Ainsi qu'en a émis le souhait lors de son audition M. Nicolas Sarkozy, ministre de l'intérieur, de la sécurité intérieure et des libertés locales, la commission d'enquête préconise d'affecter une partie du produit du fonds de répartition des saisies pour que ces fonds puissent bénéficier aux actions répressives, telles que les infiltrations de policiers et de gendarmes dans les réseaux de trafiquants. Ceci constitue en effet un élément de motivation très important des services. En outre, une circulaire de la Chancellerie du 15 février 2002, relative à la mise en oeuvre du Fonds de concours pour la lutte anti-drogue, fixe des règles précises de fonctionnement et organise le suivi des fonds saisis dans le cadre d'affaires de trafic de stupéfiants ou de blanchiment.
La commission souhaite également que soit assurée la complémentarité de son régime juridique avec les règles spécifiques des saisies douanières.
b) Améliorer la formation des avocats
Maître Gérard Tcholakian, membre de la commission libertés et droits de l'homme au Conseil national des barreaux, a indiqué lors de son audition que le CNB n'avait jamais eu de réflexion particulière et approfondie sur le problème de l'usage des drogues illicites et que les avocats se trouvaient souvent démunis pour remédier au désarroi des familles et les orienter.
La commission d'enquête préconise donc une réflexion sur l'introduction d'une sensibilisation à ces questions lors la formation des élèves avocats et lors de la formation continue.
La formation de ces acteurs essentiels reste encore lacunaire, comme le montre l'inapplication de la circulaire du 17 novembre 1999 sur l'interdiction du territoire aux étrangers, invitant notamment les parquets à se rapprocher des barreaux pour apporter une formation, à la fois aux magistrats et aux avocats, sur les questions relatives à la convention européenne de sauvegarde des droits de l'homme et aux étrangers présents en France depuis fort longtemps.
5. Développer la prévention « situationnelle »
La prévention « situationnelle », qui recouvre l'ensemble des mesures d'urbanisme, d'architecture ou techniques visant à prévenir les actes délinquants ou à les rendre moins « profitables », a déjà connu une large application pratique dans de nombreux pays européens. Il est en effet désormais admis que certains types de réalisations urbaines ou d'activités économiques peuvent se révéler criminogènes et qu'il est possible d'y prévenir ou d'y réduire les sources d'insécurité en agissant sur l'architecture et l'aménagement de l'espace urbain.

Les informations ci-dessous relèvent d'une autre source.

(** * Delegation chains and delegation identities

    A shallow embedding of
    [packages/authentication/src/identity/delegation.ts]: the delegation
    record and its signing, the [DelegationChain] builder and its JSON
    form, and the [DelegationIdentity] request transformer.

    Conventions of the embedding.
    - A [BinaryBlob] (a [Buffer]) is a list of bytes.
    - A synchronous computation that may [throw] is a [result]; an [async]
      function is a [Promise], seen once settled (resolved or rejected).
    - A JavaScript value read out of [JSON.parse] is a [JSON] tree; a
      property that is not there reads as [undefined], here [None].
    - A JavaScript string is a [string]; its [length] is [String.length]
      (one character per code unit). *)

From Stdlib Require Import ZArith NArith List String Ascii Bool Lia.
From Stdlib Require Import Strings.Byte.
From Stdlib Require Import HexadecimalString HexadecimalZ.
From Stdlib Require DecimalString.
Import ListNotations.

Local Open Scope string_scope.
Local Open Scope list_scope.

(** ** Exceptions, results and promises *)

(** What the module throws: [new Error(msg)], or the [TypeError] the
    language raises when [null] or [undefined] is destructured.
    [Rejection] is a failure coming from a collaborator (a signer, the
    request-id function, [Principal.fromText]). *)
Inductive exn : Type :=
| Error (msg : string)
| TypeError
| Rejection (why : string).

Inductive result (A : Type) : Type :=
| Ok (a : A)
| Throw (e : exn).
Arguments Ok {A} a.
Arguments Throw {A} e.

Inductive Promise (A : Type) : Type :=
| Resolved (a : A)
| Rejected (e : exn).
Arguments Resolved {A} a.
Arguments Rejected {A} e.

Definition bind_result {A B} (r : result A) (k : A -> result B) : result B :=
  match r with
  | Ok a => k a
  | Throw e => Throw e
  end.

(** [await p] inside an [async] body: a rejection leaves the body. *)
Definition await {A B} (p : Promise A) (k : A -> Promise B) : Promise B :=
  match p with
  | Resolved a => k a
  | Rejected e => Rejected e
  end.

Declare Scope js_scope.
Delimit Scope js_scope with js.
Notation "x <- r ;; k" := (bind_result r (fun x => k))
  (at level 61, r at next level, right associativity) : js_scope.
Notation "'await!' x <- p ;; k" := (await p (fun x => k))
  (at level 61, x name, p at next level, right associativity) : js_scope.
Local Open Scope js_scope.

(** [xs.map(f)] with a callback that may throw: elements are visited in
    order and the first throw ends the whole [map]. *)
Fixpoint mapM {A B} (f : A -> result B) (xs : list A) : result (list B) :=
  match xs with
  | [] => Ok []
  | x :: rest =>
      y <- f x ;;
      ys <- mapM f rest ;;
      Ok (y :: ys)
  end.

(** ** JSON values *)

(** A number is carried by the text [String(v)] prints for it; the module
    applies no arithmetic to a number that comes out of JSON. An object is
    its list of own properties. *)
#[warnings="-register-all"]
Inductive JSON : Type :=
| JNull
| JBool (b : bool)
| JNumber (repr : string)
| JString (s : string)
| JArray (items : list JSON)
| JObject (fields : list (string * JSON)).

(** A JavaScript value as the parser's output can give it: [None] is
    [undefined]. *)
Definition value : Type := option JSON.

Fixpoint assoc {A} (k : string) (fields : list (string * A)) : option A :=
  match fields with
  | [] => None
  | (k', v) :: rest => if String.eqb k k' then Some v else assoc k rest
  end.

(** Reading a property [v.k] for one of the names this module reads
    ([publicKey], [delegations], [delegation], [signature], [pubkey],
    [expiration], [targets]): none of them is inherited, so only an object
    with that own property gives a value. *)
Definition prop (v : value) (k : string) : value :=
  match v with
  | Some (JObject fields) => assoc k fields
  | _ => None
  end.

(** [const { ... } = v] throws a [TypeError] on [null] and [undefined]. *)
Definition destructure (v : value) : result unit :=
  match v with
  | None | Some JNull => Throw TypeError
  | Some _ => Ok tt
  end.

Definition isUndefined (v : value) : bool :=
  match v with
  | None => true
  | Some _ => false
  end.

Definition isArray (v : value) : bool :=
  match v with
  | Some (JArray _) => true
  | _ => false
  end.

La loi d'orientation et de programmation pour la sécurité intérieure préconisait d'y recourir. Ce point est particulièrement important, comme le montrent les difficultés des enquêtes dans les banlieues.

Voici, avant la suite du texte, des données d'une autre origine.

(** X2. A [Pop] that returns a frame returns the frame stored under the
    expected nonce, never the zero value of a missing map entry; this
    nonce was the smallest one pending; the frame is gone from the
    queue afterwards and the expected nonce has moved on by one. *)
Theorem Pop_returns_expected (mq mq' : MessageQueue) (m : TransportMessage)
    (ok : bool) :
  reachable mq →
  Pop mq = (Some m, ok, mq') →
  ok = true
  ∧ Nonce m = nextExpectedNonce mq
  ∧ pending mq !! nextExpectedNonce mq = Some m
  ∧ PendingNonces mq = nextExpectedNonce mq :: PendingNonces mq'
  ∧ pending mq' = delete (nextExpectedNonce mq) (pending mq)
  ∧ nextExpectedNonce mq' = uint64_incr (nextExpectedNonce mq).
Proof.
  intros Hr HP. pose proof (reachable_inv mq Hr) as Hinv. unfold Pop in HP.
  destruct (nextExpectedNonce mq =? 0); [done|].
  destruct (nonces mq) as [|n rest] eqn:Hn; [done|].
  destruct (Z.eqb_spec n (nextExpectedNonce mq)) as [Heq|]; [|done].
  cbn [negb] in HP. subst n.
  destruct (Pop_fire_inv mq _ rest Hinv Hn) as (_ & _ & m0 & Hm0 & Hnonce).
  rewrite Hm0 in HP. cbn in HP. injection HP as <- <- <-.
  unfold PendingNonces. by rewrite Hn.
Qed.

Lemma Pop_returns_expected_witness :
  let mq := mkQueue 1 {[1 := frame 1]} [1] in
  let m := frame 1 in
  let mq' := mkQueue 2 (delete 1 {[1 := frame 1]}) [] in
  true = true
  ∧ Nonce m = nextExpectedNonce mq
  ∧ pending mq !! nextExpectedNonce mq = Some m
  ∧ PendingNonces mq = nextExpectedNonce mq :: PendingNonces mq'
  ∧ pending mq' = delete (nextExpectedNonce mq) (pending mq)
  ∧ nextExpectedNonce mq' = uint64_incr (nextExpectedNonce mq).
Proof.
  apply (Pop_returns_expected (mkQueue 1 {[1 := frame 1]} [1])
           (mkQueue 2 (delete 1 {[1 := frame 1]}) []) (frame 1) true).
  - apply (reach_arm (snd (TryPush New (frame 1)))); [|reflexivity].
    apply reach_TryPush, reach_New.
  - reflexivity.
Defined.

(** The invariant of a run of arbitrary arrivals on an armed queue. *)
Record order_inv (pushed out : list TransportMessage) (mq : MessageQueue)
  : Prop := mkOrderInv {
  oi_out : Nonce <$> out = seqZ 1 (Z.of_nat (length out));
  oi_next : nextExpectedNonce mq = 1 + Z.of_nat (length out);
  oi_bound : 1 + Z.of_nat (length out) < uint64_max;
  oi_inv : queue_inv mq;
  oi_above : Forall (λ n, 1 + Z.of_nat (length out) < n < uint64_max) (nonces mq);
  oi_out_in : ∀ m, m ∈ out → m ∈ pushed;
  oi_pend_in : ∀ n m, pending mq !! n = Some m → m ∈ pushed
}.

Lemma released_no_more_than_pushed (pushed out : list TransportMessage) :
  Nonce <$> out = seqZ 1 (Z.of_nat (length out)) →
  (∀ m, m ∈ out → m ∈ pushed) →
  (length out ≤ length pushed)%nat.
Proof.
  intros Hout Hin. apply submseteq_length, NoDup_submseteq; [|done].
  apply (NoDup_fmap_1 Nonce). rewrite Hout. apply NoDup_seqZ.
Qed.

Lemma drain_blocked (mq : MessageQueue) :
  Pop mq = (None, false, mq) → drain mq = ([], mq).
Proof. intros H. unfold drain. cbn [pop_loop]. by rewrite H. Qed.

Lemma blocked_above (mq : MessageQueue) (k : Z) :
  nextExpectedNonce mq = 1 + k →
  Forall (λ n, 1 + k < n < uint64_max) (nonces mq) →
  Pop mq = (None, false, mq).
Proof.
  intros Hnext Hall. apply Pop_blocked.
  destruct (nonces mq) as [|n rest]; [done|].
  apply Forall_cons in Hall as [Hn _]. cbv beta in Hn. lia.
Qed.

Lemma push_then_drain_order (pushed out : list TransportMessage)
    (mq : MessageQueue) (msg : TransportMessage) :
  order_inv pushed out mq →
  0 ≤ Nonce msg < uint64_max →
  Z.of_nat (length (pushed ++ [msg])) < uint64_max - 1 →
  ∃ out1 mq1,
    push_then_drain mq msg = (out1, mq1)
    ∧ order_inv (pushed ++ [msg]) (out ++ out1) mq1.
Proof.
  intros [Hout Hnext Hbound Hinv Habove Hoin Hpin] Hn Hlen.
  set (k := Z.of_nat (length out)) in *.
  assert (Hk : 0 ≤ k) by (unfold k; lia).
  assert (Hsame : ∀ mq0,
    nextExpectedNonce mq0 = 1 + k → queue_inv mq0 →
    Forall (λ n, 1 + k < n < uint64_max) (nonces mq0) →
    (∀ n m, pending mq0 !! n = Some m → m ∈ pushed ++ [msg]) →
    ∃ out1 mq1, (let '(ms, mq') := drain mq0 in ([] ++ ms, mq')) = (out1, mq1)
                ∧ order_inv (pushed ++ [msg]) (out ++ out1) mq1).
  { intros mq0 Hnx Hq Hab Hp. exists [], mq0.
    rewrite (drain_blocked mq0) by (by apply (blocked_above mq0 k)).
    split; [done|]. rewrite app_nil_r. split; try done.
    intros m Hm. apply elem_of_app. left. auto. }
  unfold push_then_drain, TryPush.
  destruct (Z.eqb_spec (nextExpectedNonce mq) 0) as [?|_]; [lia|].
  destruct (Z.eqb_spec (Nonce msg) (nextExpectedNonce mq)) as [Heq|Hne].
  - cbn [snd released]. set (mq0 := mkQueue _ _ _).
    destruct (drain_run mq0 (k + 2)) as (j & out' & mq' & Hrun & Hj & Hej & Hout'
        & Hfrom & Hnext' & Hinv' & Hall' & Hmem & Hsub & Hlast).
    { destruct Hinv. by split. }
    { lia. }
    { cbn. unfold uint64_incr. f_equal. lia. }
    { cbn. eapply Forall_impl; [exact Habove|]. intros x Hx. cbv beta in *. lia. }
    exists ([msg] ++ out'), mq'. rewrite Hrun. split; [done|].
    pose proof (fmap_seqZ_length _ _ _ Hj Hout') as Hlen'.
    assert (Hlenk : Z.of_nat (length (out ++ [msg] ++ out')) = k + 1 + j).
    { rewrite !length_app. cbn [length]. unfold k. lia. }
    assert (Hseq : Nonce <$> out ++ [msg] ++ out'
                   = seqZ 1 (Z.of_nat (length (out ++ [msg] ++ out')))).
    { rewrite Hlenk, !fmap_app, Hout, Hout'. cbn [fmap list_fmap]. fold k.
      replace (k + 1 + j) with (k + (1 + j)) by lia.
      rewrite (seqZ_app 1 k (1 + j)) by lia.
      rewrite (seqZ_cons (1 + k)) by lia. cbn [app]. f_equal. f_equal.
      - lia.
      - f_equal; lia. }
    assert (Hin : ∀ m, m ∈ out ++ [msg] ++ out' → m ∈ pushed ++ [msg]).
    { intros m. rewrite !elem_of_app, list_elem_of_singleton.
      intros [?|[->|Hm]]; auto. left. eapply Hpin. apply (Hfrom m Hm). }
    pose proof (released_no_more_than_pushed _ _ Hseq Hin) as Hcount.
    split; [exact Hseq|rewrite Hlenk|rewrite Hlenk|done|rewrite Hlenk
            |exact Hin|].
    + rewrite Hnext', uint64_mod_small; lia.
    + lia.
    + eapply Forall_impl; [exact Hall'|]. intros x Hx. cbv beta in *. lia.
    + intros n m Hm. apply elem_of_app. left. eapply Hpin. apply (Hsub _ _ Hm).
  - destruct (Z.ltb_spec (Nonce msg) (nextExpectedNonce mq)) as [Hlt|Hge].
    { cbn [snd released]. apply Hsame; try done.
      intros n m Hm. apply elem_of_app. left. eauto. }
    destruct (pending mq !! Nonce msg) eqn:Hex; cbn [snd released].
    { apply Hsame; try done. intros n m Hm. apply elem_of_app. left. eauto. }
    apply Hsame.
    + by rewrite insertLocked_next.
    + by apply insertLocked_inv.
    + apply Forall_forall. intros x Hx. apply insertLocked_elem in Hx; [|apply Hinv].
      destruct Hx as [->|Hx]; [lia|]. rewrite Forall_forall in Habove.
      by apply Habove.
    + intros n m. rewrite insertLocked_pending, lookup_insert, elem_of_app.
      case_decide; intros Hm; simplify_eq.
      * right. by apply list_elem_of_singleton.
      * left. eauto.
Qed.

Lemma feed_order (msgs : list TransportMessage) :
  ∀ pushed out mq,
    order_inv pushed out mq →
    Forall (λ m, 0 ≤ Nonce m < uint64_max) msgs →
    Z.of_nat (length (pushed ++ msgs)) < uint64_max - 1 →
    ∃ out' mq',
      feed mq msgs = (out', mq') ∧ order_inv (pushed ++ msgs) (out ++ out') mq'.
Proof.
  induction msgs as [|msg msgs IH]; intros pushed out mq Hinv Hall Hlen.
  - exists [], mq. by rewrite !app_nil_r.
  - apply Forall_cons in Hall as [Hmsg Hall].
    destruct (push_then_drain_order pushed out mq msg Hinv Hmsg)
      as (out1 & mq1 & Hstep & Hinv1).
    { rewrite !length_app in *. cbn [length] in *. lia. }
    destruct (IH (pushed ++ [msg]) (out ++ out1) mq1 Hinv1 Hall)
      as (out2 & mq2 & Hrun & Hinv2).
    { by rewrite <- app_assoc. }
    exists (out1 ++ out2), mq2. cbn [feed]. rewrite Hstep, Hrun.
    split; [done|]. by rewrite <- !app_assoc in Hinv2.
Qed.

(** X3. Whatever arrives at an armed queue, in whatever order, with
    gaps, duplicates or late frames: the frames released, by [TryPush]
    or by the calls of [Pop] after it, carry the nonces [1, 2, ..., k]
    in this order, each once; every one of them is a frame that was
    pushed, and the queue then expects [k + 1].  (A queue sees fewer
    than [2^64 - 1] frames.) *)
Theorem release_in_order (frames : list TransportMessage) :
  Forall (λ m, 0 ≤ Nonce m < uint64_max) frames →
  Z.of_nat (length frames) < uint64_max - 1 →
  ∃ out mq,
    feed armed frames = (out, mq)
    ∧ Nonce <$> out = seqZ 1 (Z.of_nat (length out))
    ∧ (∀ m, m ∈ out → m ∈ frames)
    ∧ nextExpectedNonce mq = 1 + Z.of_nat (length out)
    ∧ Forall (λ n, 1 + Z.of_nat (length out) < n) (PendingNonces mq)
    ∧ Pop mq = (None, false, mq).
Proof.
  intros Hall Hlen.
  destruct (feed_order frames [] [] armed) as (out & mq & Hrun & Hinv); try done.
  { split; cbn; try done; try (unfold uint64_max; lia).
    split; [constructor| |]; cbn.
    - intros n. rewrite lookup_empty, elem_of_nil. split; [done|]. by intros [? ?].
    - intros n m. by rewrite lookup_empty. }
  cbn [app] in Hinv. destruct Hinv as [H1 H2 H3 H4 H5 H6 H7].
  exists out, mq. split_and!; try done.
  - eapply Forall_impl; [exact H5|]. intros x Hx. cbv beta in *. lia.
  - by apply (blocked_above mq (Z.of_nat (length out))).
Qed.

Lemma release_in_order_witness :
  let frames := frame <$> [3; 1; 1; 0; 5; 2; 3] in
  ∃ out mq,
    feed armed frames = (out, mq)
    ∧ Nonce <$> out = seqZ 1 (Z.of_nat (length out))
    ∧ (∀ m, m ∈ out → m ∈ frames)
    ∧ nextExpectedNonce mq = 1 + Z.of_nat (length out)
    ∧ Forall (λ n, 1 + Z.of_nat (length out) < n) (PendingNonces mq)
    ∧ Pop mq = (None, false, mq).
Proof.
  apply (release_in_order (frame <$> [3; 1; 1; 0; 5; 2; 3])).
  - repeat constructor; cbn; unfold uint64_max; lia.
  - cbn. unfold uint64_max. lia.
Defined.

La commission d'enquête ne peut que souhaiter un développement de ce type de prévention.
6. Donner un statut à la politique de réduction des risques
La commission d'enquête préconise enfin de donner un cadre juridique adapté à la politique de prévention, et surtout à la politique de réduction des risques, qui même si elle a fait ses preuves, bouscule et contredit les principes d'interdit et d'abstinence sur lesquels se fonde la loi.